Lo afirmó el fiscal de la tragedia de Once; acusó al hermano de Cirigliano
11.08.2012 | Publicado en edición impresaEl fiscal federal Federico Delgado acusó ayer a los dueños de Trenes de Buenos Aires (TBA) de haber utilizado un entramado de empresas que les pertenecían para permitir "una sospechosa triangulación de fondos" y desviar subsidios del Estado que debían destinarse al servicio ferroviario.
Delgado es el fiscal de la causa judicial que investiga la tragedia de Once, que provocó 51 muertos y 700 heridos en febrero pasado. En un dictamen que presentó ayer, cuestionó los movimientos de fondos dentro del grupo de TBA y sumó un nuevo imputado en la causa: Mario Francisco Cirigliano, hermano de Sergio, la cabeza de la compañía.
Delgado identificó a Mario Francisco como "una persona clave en las maniobras investigadas", que "pasó desapercibida en la investigación" y "cuya identidad, hasta el momento, descansó bajo las sombras". El fiscal advirtió que Sergio y Mario Francisco eran los propietarios del Grupo Plaza, el holding empresarial al que pertenecían diferentes compañías vinculadas, que funcionaban como "tercerizadas" cobrando por sus servicios a TBA.
"Se pagaban sumas millonarias a una empresa propia que luego recuperaban por vía de subsidios estatales. Sin embargo, los trenes continuaban funcionando en pésimas condiciones", sostuvo el fiscal en su presentación de ayer.
Delgado advirtió que hay dos aspectos por tener en cuenta en el caso: "El adentro", en referencia al choque concreto del tren, y "el afuera", donde el fiscal incluye como determinante de lo ocurrido "la díada conceptual estado de servicio + aplicación y vigilancia de los fondos públicos asignados a la concesionaria".

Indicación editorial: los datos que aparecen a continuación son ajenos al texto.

(** Line 49: [theme === 'dark' ? 'light' : 'dark']. *)
Definition opposite (theme : option string) : string :=
  if bool_decide (theme = Some "dark") then "light" else "dark".

(** Lines 47-52: the click listener of the theme toggle. *)
Definition themeToggle_onclick (htmlElement : node) : M unit :=
  let* theme := getAttribute htmlElement "data-theme" in
  let newTheme := opposite theme in
  setAttribute htmlElement "data-theme" newTheme >>
  localStorage_setItem "theme" newTheme.

(** Lines 2-28. *)
Definition menu_controller : M unit :=
  let* menuToggle := querySelector ".menu-toggle" in
  let* headerMenu := querySelector ".header-menu" in
  match menuToggle, headerMenu with
  | Some mt, Some hm =>
      addEventListener mt Click (OnMenuToggleClick hm) >>
      addEventListener Document Click (OnDocumentClick mt hm) >>
      addEventListener Window Resize (OnWindowResize mt hm)
  | _, _ => ret tt
  end.

(** Lines 30-38. *)
Definition dropdown_controller : M unit :=
  let* langToggle := querySelector ".lang-toggle" in
  let* langDropdown := querySelector ".lang-dropdown" in
  match langToggle, langDropdown with
  | Some lt, Some ld =>
      let* w := get_innerWidth in
      when (w <=? 768) (addEventListener lt Click (OnLangToggleClick ld))
  | _, _ => ret tt
  end.

(** Lines 40-53. *)
Definition theme_controller : M unit :=
  let* themeToggle := querySelector ".theme-toggle" in
  let htmlElement := DocumentElement in
  let* stored := localStorage_getItem "theme" in
  let currentTheme := or_default stored "light" in
  setAttribute htmlElement "data-theme" currentTheme >>
  match themeToggle with
  | Some tg => addEventListener tg Click (OnThemeToggleClick htmlElement)
  | None => ret tt
  end.

(** Lines 1-54: the body of the [DOMContentLoaded] listener. *)
Definition main : M unit :=
  menu_controller >> dropdown_controller >> theme_controller.

(** The top level of the script registers that listener. *)
Definition script : M unit :=
  addEventListener Document DOMContentLoaded OnDOMContentLoaded.

(** Calling a function value with its [this] and its event. *)
Definition call (h : handler) (this : node) (e : event) : M unit :=
  match h with
  | OnDOMContentLoaded => main
  | OnMenuToggleClick hm => menuToggle_onclick hm this
  | OnDocumentClick mt hm => document_onclick mt hm e
  | OnWindowResize mt hm => window_onresize mt hm
  | OnLangToggleClick ld => langToggle_onclick ld
  | OnThemeToggleClick html => themeToggle_onclick html
  end.

(** ** Event dispatch *)

(** An exception that escapes a listener is reported and the dispatch goes
    on; what the listener wrote before it threw stays written. *)
Definition report (r : result unit) (p : page) : page :=
  match r with
  | Ok _ => p
  | Throw x => set_uncaught (uncaught p ++ [x]) p
  end.

Fixpoint invoke (this : node) (e : event) (hs : list handler) (p : page) : page :=
  match hs with
  | [] => p
  | h :: hs' =>
      let (r, p') := call h this e p in
      invoke this e hs' (report r p')
  end.

(** The listeners of a node for an event type, in registration order. *)
Definition listens (n : node) (t : event_type) (l : listener) : bool :=
  node_eqb (on_node l) n && event_type_eqb (on_type l) t.

Definition listeners_for (n : node) (t : event_type) (p : page) : list handler :=
  List.map callback (List.filter (listens n t) (listeners p)).

(** Bubbling: every node of the route runs its listeners, until one of them
    has stopped the propagation. *)
Fixpoint propagate (e : event) (route : list node) (p : page) : page :=
  match route with
  | [] => p
  | cur :: rest =>
      let p' := invoke cur e (listeners_for cur (type e) p) p in
      if propagation_stopped p' then p' else propagate e rest p'
  end.

Definition route (e : event) : list node :=
  match type e with
  | Click => path e ++ [Document; Window]
  | DOMContentLoaded => [Document; Window]
  | Resize => [Window]
  end.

En cuanto a Mario Francisco Cirigliano, el nuevo imputado, Delgado le solicitó al juez Claudio Bonadio que lo citara a indagatoria y lo procesara. Su presunta responsabilidad salió a la luz -según el fiscal- en el peritaje contable en marcha que revisa los subsidios que el Estado le dio a TBA. Entre 2003 y 2010, TBA cobró $ 1924 millones en este concepto.
De acuerdo con el peritaje, por ejemplo, Cometrans SA asesoraba a TBA en la diagramación del transporte de pasajeros y el desarrollo de un plan para la comercialización de los servicios; Emprendimientos Ferroviarios SA (Emfer) le reparaba los coches y Plata Bus y Empresa J.M. Ezeiza SRL le ofrecían servicios de transporte.
"Situación llamativa y particular", a juicio del fiscal, porque esas empresas pertenecían al Grupo Plaza. "Esta clara confusión societaria refleja una sospechosa triangulación de fondos que no hace más que corroborar cómo se desviaban los subsidios otorgados por el Estado", sostuvo Delgado. Del peritaje surgió que TBA le pagó a Cometrans $ 22 millones como compensación por reducir el porcentaje de sus honorarios.
Además de resolver si cita a indagatoria al nuevo imputado, Bonadio debe decidir en los próximos días si procesa a quienes ya declararon en este expediente; entre ellos, los ex secretarios de Transporte Ricardo Jaime y Juan Pablo Schiavi.